What is expected ->
Copy out the data in full, keeping each line exactly as it reads.

Data records

--- --- ---

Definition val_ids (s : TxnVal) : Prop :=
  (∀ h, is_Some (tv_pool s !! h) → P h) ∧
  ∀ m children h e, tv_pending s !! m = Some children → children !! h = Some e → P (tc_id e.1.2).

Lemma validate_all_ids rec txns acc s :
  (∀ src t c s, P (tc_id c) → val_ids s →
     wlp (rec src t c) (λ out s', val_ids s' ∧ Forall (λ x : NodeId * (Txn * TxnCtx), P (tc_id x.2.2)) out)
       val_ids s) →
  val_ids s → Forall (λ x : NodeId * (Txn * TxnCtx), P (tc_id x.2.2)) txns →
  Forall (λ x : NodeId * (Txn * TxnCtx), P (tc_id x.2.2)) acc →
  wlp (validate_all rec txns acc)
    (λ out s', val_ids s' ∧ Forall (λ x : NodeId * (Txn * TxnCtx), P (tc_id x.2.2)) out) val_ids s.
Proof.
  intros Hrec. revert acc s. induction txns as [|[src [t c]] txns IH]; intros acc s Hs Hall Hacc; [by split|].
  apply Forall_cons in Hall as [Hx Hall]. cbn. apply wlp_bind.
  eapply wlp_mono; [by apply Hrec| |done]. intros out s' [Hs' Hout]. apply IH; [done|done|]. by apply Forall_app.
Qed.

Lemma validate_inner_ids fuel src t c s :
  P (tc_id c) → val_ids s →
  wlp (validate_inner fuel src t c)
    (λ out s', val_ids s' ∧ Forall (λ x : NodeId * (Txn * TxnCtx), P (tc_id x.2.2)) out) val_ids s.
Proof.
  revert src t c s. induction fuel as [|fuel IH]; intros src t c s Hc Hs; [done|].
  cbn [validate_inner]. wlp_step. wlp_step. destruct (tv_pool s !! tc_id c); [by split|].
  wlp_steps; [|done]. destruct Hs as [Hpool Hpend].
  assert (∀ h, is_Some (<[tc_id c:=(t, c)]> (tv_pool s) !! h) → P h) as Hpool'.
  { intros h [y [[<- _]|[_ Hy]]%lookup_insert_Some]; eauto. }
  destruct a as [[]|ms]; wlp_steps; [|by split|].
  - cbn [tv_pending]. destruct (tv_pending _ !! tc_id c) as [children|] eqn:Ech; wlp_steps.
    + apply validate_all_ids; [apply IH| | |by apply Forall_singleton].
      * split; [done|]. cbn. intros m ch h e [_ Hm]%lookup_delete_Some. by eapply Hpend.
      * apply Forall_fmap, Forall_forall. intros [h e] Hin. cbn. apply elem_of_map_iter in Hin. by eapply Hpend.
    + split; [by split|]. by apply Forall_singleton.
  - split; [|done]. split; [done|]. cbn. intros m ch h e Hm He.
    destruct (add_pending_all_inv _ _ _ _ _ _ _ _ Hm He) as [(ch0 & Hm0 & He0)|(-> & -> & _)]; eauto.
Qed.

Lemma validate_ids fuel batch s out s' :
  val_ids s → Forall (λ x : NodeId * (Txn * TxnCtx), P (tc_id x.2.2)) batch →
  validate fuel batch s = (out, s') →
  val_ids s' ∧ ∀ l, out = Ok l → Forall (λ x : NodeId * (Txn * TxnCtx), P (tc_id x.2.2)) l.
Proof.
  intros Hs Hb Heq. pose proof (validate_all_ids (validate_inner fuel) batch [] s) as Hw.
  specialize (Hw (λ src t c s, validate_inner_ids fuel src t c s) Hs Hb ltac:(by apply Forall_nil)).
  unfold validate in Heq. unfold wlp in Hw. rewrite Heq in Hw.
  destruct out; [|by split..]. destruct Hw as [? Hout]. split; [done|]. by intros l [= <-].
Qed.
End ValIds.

--- --- ---

Reply ->
Definition val_ids (s : TxnVal) : Prop :=
  (∀ h, is_Some (tv_pool s !! h) → P h) ∧
  ∀ m children h e, tv_pending s !! m = Some children → children !! h = Some e → P (tc_id e.1.2).

Lemma validate_all_ids rec txns acc s :
  (∀ src t c s, P (tc_id c) → val_ids s →
     wlp (rec src t c) (λ out s', val_ids s' ∧ Forall (λ x : NodeId * (Txn * TxnCtx), P (tc_id x.2.2)) out)
       val_ids s) →
  val_ids s → Forall (λ x : NodeId * (Txn * TxnCtx), P (tc_id x.2.2)) txns →
  Forall (λ x : NodeId * (Txn * TxnCtx), P (tc_id x.2.2)) acc →
  wlp (validate_all rec txns acc)
    (λ out s', val_ids s' ∧ Forall (λ x : NodeId * (Txn * TxnCtx), P (tc_id x.2.2)) out) val_ids s.
Proof.
  intros Hrec. revert acc s. induction txns as [|[src [t c]] txns IH]; intros acc s Hs Hall Hacc; [by split|].
  apply Forall_cons in Hall as [Hx Hall]. cbn. apply wlp_bind.
  eapply wlp_mono; [by apply Hrec| |done]. intros out s' [Hs' Hout]. apply IH; [done|done|]. by apply Forall_app.
Qed.

Lemma validate_inner_ids fuel src t c s :
  P (tc_id c) → val_ids s →
  wlp (validate_inner fuel src t c)
    (λ out s', val_ids s' ∧ Forall (λ x : NodeId * (Txn * TxnCtx), P (tc_id x.2.2)) out) val_ids s.
Proof.
  revert src t c s. induction fuel as [|fuel IH]; intros src t c s Hc Hs; [done|].
  cbn [validate_inner]. wlp_step. wlp_step. destruct (tv_pool s !! tc_id c); [by split|].
  wlp_steps; [|done]. destruct Hs as [Hpool Hpend].
  assert (∀ h, is_Some (<[tc_id c:=(t, c)]> (tv_pool s) !! h) → P h) as Hpool'.
  { intros h [y [[<- _]|[_ Hy]]%lookup_insert_Some]; eauto. }
  destruct a as [[]|ms]; wlp_steps; [|by split|].
  - cbn [tv_pending]. destruct (tv_pending _ !! tc_id c) as [children|] eqn:Ech; wlp_steps.
    + apply validate_all_ids; [apply IH| | |by apply Forall_singleton].
      * split; [done|]. cbn. intros m ch h e [_ Hm]%lookup_delete_Some. by eapply Hpend.
      * apply Forall_fmap, Forall_forall. intros [h e] Hin. cbn. apply elem_of_map_iter in Hin. by eapply Hpend.
    + split; [by split|]. by apply Forall_singleton.
  - split; [|done]. split; [done|]. cbn. intros m ch h e Hm He.
    destruct (add_pending_all_inv _ _ _ _ _ _ _ _ Hm He) as [(ch0 & Hm0 & He0)|(-> & -> & _)]; eauto.
Qed.

Lemma validate_ids fuel batch s out s' :
  val_ids s → Forall (λ x : NodeId * (Txn * TxnCtx), P (tc_id x.2.2)) batch →
  validate fuel batch s = (out, s') →
  val_ids s' ∧ ∀ l, out = Ok l → Forall (λ x : NodeId * (Txn * TxnCtx), P (tc_id x.2.2)) l.
Proof.
  intros Hs Hb Heq. pose proof (validate_all_ids (validate_inner fuel) batch [] s) as Hw.
  specialize (Hw (λ src t c s, validate_inner_ids fuel src t c s) Hs Hb ltac:(by apply Forall_nil)).
  unfold validate in Heq. unfold wlp in Hw. rewrite Heq in Hw.
  destruct out; [|by split..]. destruct Hw as [? Hout]. split; [done|]. by intros l [= <-].
Qed.
End ValIds.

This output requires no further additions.